In the present case, the owner’s signature is predesigned as follows. It is featured as a combination of seven blocks wherein D0, D1, D2, D3 are data stream blocks, and each block consists of 8 bits. Similarly, T0, T1, T2 are clock delay blocks, and each block consists of 10 ticks of clock delays. As shown as follows, all the data stream blocks and clock delays blocks are arranged in an alternate fashion, starting with data stream as a first block. This uniquely featured owner’s signature is stored in the memory of watermark at the time of its integration with IP core. Block 1 D0 =>1000 0001-8 bits Block 2 T0 =>10 clock ticks delay Block 3 D1 =>1000 0011-8 bits Block 4 T1 =>10 clock ticks delay Block 5 D2 =>1000 0111-8 bits Block 6 T2 =>10 clock ticks delay Block 7 D3 =>1000 1111-8 bits

When the correct input pattern is being fed to SGM, it generates this predefined owner’s signature as the output of the SGM. The correctly generated signature at the output of SGM confirms the identification of the IP owner.

4.2.5. Variations

In the proposed method, Key for Enable Logic, Owner’s Key, and Owner’s Signature pattern are configurable at the design stage of watermark insertion. The data streams can be configured in multiple bits, and clock delay can be configured in multiple system clock ticks. Therefore, to analyze the viability of these changes and its effect on area overhead and probability of coincidence, the study is extended for a few more combinational changes of data stream lengths and presented in the table format. Detail discussion of all these aspects is as follows.
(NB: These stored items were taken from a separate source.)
Lemma inv_create : server_inv server_create.
Proof.
  split; try done.
  - apply pool_wf_empty.
  - intros o i. unfold strand_of. simpl. rewrite lookup_empty. by intros ?%elem_of_nil.
Qed.

(** A step that leaves objects and history alone. *)
Lemma inv_frame sv sv' :
  server_inv sv → pool_wf (all_pools sv') → next_id sv' = next_id sv →
  objects sv' = objects sv → next_object sv' = next_object sv →
  wire sv' = wire sv → packet_log sv' = packet_log sv →
  (∀ o i, i ∈ strand_of o sv' → is_Some (objects sv !! o) ∧ is_completion i = false) →
  (∀ id o, sessions sv' !! id = Some o → is_Some (objects sv !! o) ∧ object_id o = id) →
  Forall task_ok (server_strand sv') → server_inv sv'.
Proof.
  intros [] Hst E1 E2 E3 E4 E5 Hstr Hses Htask.
  split; unfold object_run, unique_ids, wire_of in *; rewrite ?E1, ?E2, ?E3, ?E4, ?E5; done.
Qed.

Lemma strand_post o i sv o' :
  strand_of o' (post_session o i sv)
  = if decide (o = o') then strand_of o sv ++ [i] else strand_of o' sv.
Proof.
  unfold strand_of, post_session. simpl. rewrite lookup_insert. by case_decide.
Qed.

Lemma strand_set o q sv o' :
  strand_of o' (set_session_strand o q sv) = if decide (o = o') then q else strand_of o' sv.
Proof.
  unfold strand_of, set_session_strand. simpl. rewrite lookup_insert. by case_decide.
Qed.

Lemma inv_post o i sv :
  server_inv sv → is_Some (objects sv !! o) → is_completion i = false →
  server_inv (post_session o i sv).
Proof.
  intros Hsv Ho Hi. apply (inv_frame sv); try apply Hsv; try done.
  intros o' i'. rewrite strand_post. case_decide as E; [subst|apply Hsv].
  intros [?|?%list_elem_of_singleton]%elem_of_app; [by apply Hsv|by subst].
Qed.

(** The front of a strand is taken. *)
Lemma inv_pop_strand o i rest sv :
  server_inv sv → strand_of o sv = i :: rest →
  server_inv (set_session_strand o rest sv) ∧ is_completion i = false
  ∧ ∃ s, objects sv !! o = Some s.
Proof.
  intros Hsv Hq. destruct (si_strands _ Hsv o i) as [[s Hs] Hi]; [rewrite Hq; by left|].
  split_and!; [|done|eauto]. apply (inv_frame sv); try apply Hsv; try done.
  intros o' i'. rewrite strand_set. case_decide; [|apply Hsv].
  subst o'. intros ?. apply Hsv. rewrite Hq. by right.
Qed.

Lemma inv_set_strand q sv : server_inv sv → Forall task_ok q → server_inv (set_strand q sv).
Proof. intros Hsv Hq. by apply (inv_frame sv); try apply Hsv. Qed.

Lemma inv_post_server task sv :
  server_inv sv → task_ok task → server_inv (post_server task sv).
Proof.
  intros Hsv Ht. apply inv_set_strand; [done|]. apply Forall_app. split; [apply Hsv|].
  by apply Forall_singleton.
Qed.

Lemma inv_set_pools st sv : server_inv sv → pool_wf st → server_inv (set_all_pools st sv).
Proof. intros Hsv Hst. by apply (inv_frame sv); try apply Hsv. Qed.

Lemma inv_release t f sv :
  server_inv sv → server_inv (set_all_pools (release pool t f (all_pools sv)) sv).
Proof. intros Hsv. apply inv_set_pools; [done|]. apply release_pool_wf, Hsv. Qed.

(** *** Handlers of sessions *)

Lemma erasures_ok es : Forall task_ok (erasures es).
Proof. unfold erasures. by induction es as [|[] es IH]; csimpl; [|done|constructor|]. Qed.

(** The session run of an object, continued by one input. *)
Lemma object_run_step t o s i sv now0 w :
  server_inv sv → session_reachable pool (object_id o) now0 w → session w = s → enabled i s →
  ∃ w1, session_handle pool t i (mkWorld s (all_pools sv) []) = Some w1
    ∧ session_reachable pool (object_id o) now0 (prepend (effects w) w1)
    ∧ pool_wf (pools w1) ∧ Forall (effect_ok (object_id o)) (effects w1).
Proof.
  intros Hsv Hw Hs Hen.
  assert (session_reachable pool (object_id o) now0 (with_pools (all_pools sv) w)) as Hw0
    by (apply reach_pools; [done|apply Hsv]).
  pose proof (session_reachable_inv _ _ _ _ Hw0) as Hinv.
  destruct (session_handle_inv pool t (object_id o) i _ Hinv) as (w2 & Heq & [Hb2 _]);
    [by subst s|].
  assert (with_pools (all_pools sv) w = prepend (effects w) (mkWorld s (all_pools sv) []))
    as Hpre by (unfold with_pools, prepend; simpl; by rewrite app_nil_r, Hs).
  pose proof Heq as Hsome. rewrite Hpre, session_handle_prepend in Hsome.
  destruct (session_handle pool t i (mkWorld s (all_pools sv) [])) as [w1|]; [|done].
  change (Some (prepend (effects w) w1) = Some w2) in Hsome. injection Hsome as <-.
  exists w1. split_and!; [done| |apply (sb_pools _ _ Hb2)|].
  - eapply reach_handle; [exact Hw0| |exact Heq]. by subst s.
  - pose proof (sb_effects _ _ Hb2) as He. simpl in He. by apply Forall_app in He as [_ He].
Qed.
4.3. Evaluation on Benchmarks

It is important to evaluate the proposed watermark technique on various benchmark circuits. Therefore, the evaluation of the proposed watermark techniques is carried out on EPFL [55] and IWLS [56] benchmark suites, from which the parameters such as the probability of coincidence (Pc) [57], area overhead, and latency are estimated by designing for data and delay mentioned in Case 3. These parameters are analysed and summarized in the table format for each circuit before and after the watermark is being integrated with it.

4.3.1. Overhead and Comparison

Initially, the area for the circuits from EPFL and IWLS benchmark suites is calculated without integrating the watermark and summarized in the baseline column of Table 1. In these tables, IWLS benchmarks are differentiated from the EPFL benchmarks by highlighting them in grey colour. To estimate the area, the RTL file of each circuit is converted to GDSII design using OPENROAD tool with Free PDK45 (45 nm library), wherein the total area of each benchmark circuit is available.

To evaluate the proposed watermark method, different combinations of Key and Owner’s Key are designed. These combinations are integrated with each benchmark circuit, and area overhead is calculated using the same tool and summarized. We compare our watermarking technique with few other techniques which are proposed as constraint-based IP watermarking, at different abstraction levels. We compared with polymorphic gates based watermarking method described in [16], the behavioural synthesis watermarking as proposed in [57], and the high-level synthesis based watermarking schemes described in [58, 59]. Those resulting values for [16, 59] are gathered from the study represented in [59]. In order to match with the configuration, some of the results are interpolated or extrapolated and summarized in Table 1. In order to evaluate the proposed watermarking system, various combinations of Key (bits length variation) and owner’s key (data stream lengths and number of clock ticks variations in each block) are considered for watermark. Corresponding area overhead and probability of coincidence are calculated.

A nomenclature method is used to denote combinations, such as if Watermark 1 is denoted as K8:4D8:3C8, then this suggests that in a Watermark 1, K8 gives a description of Key and implies that Key is of 8 bits. Similarly, 4D8:3C8 gives a description of owner’s key and implies that in an owner’s key, 4D8 means 4 data stream blocks are used, of which each data stream block consists of 8 bits and 3C8 means 3 clock delays blocks are used, of which each clock delays block consists of 8 clock ticks delays. Area overhead and probability of coincidence are evaluated for all sixteen combinations and analysed.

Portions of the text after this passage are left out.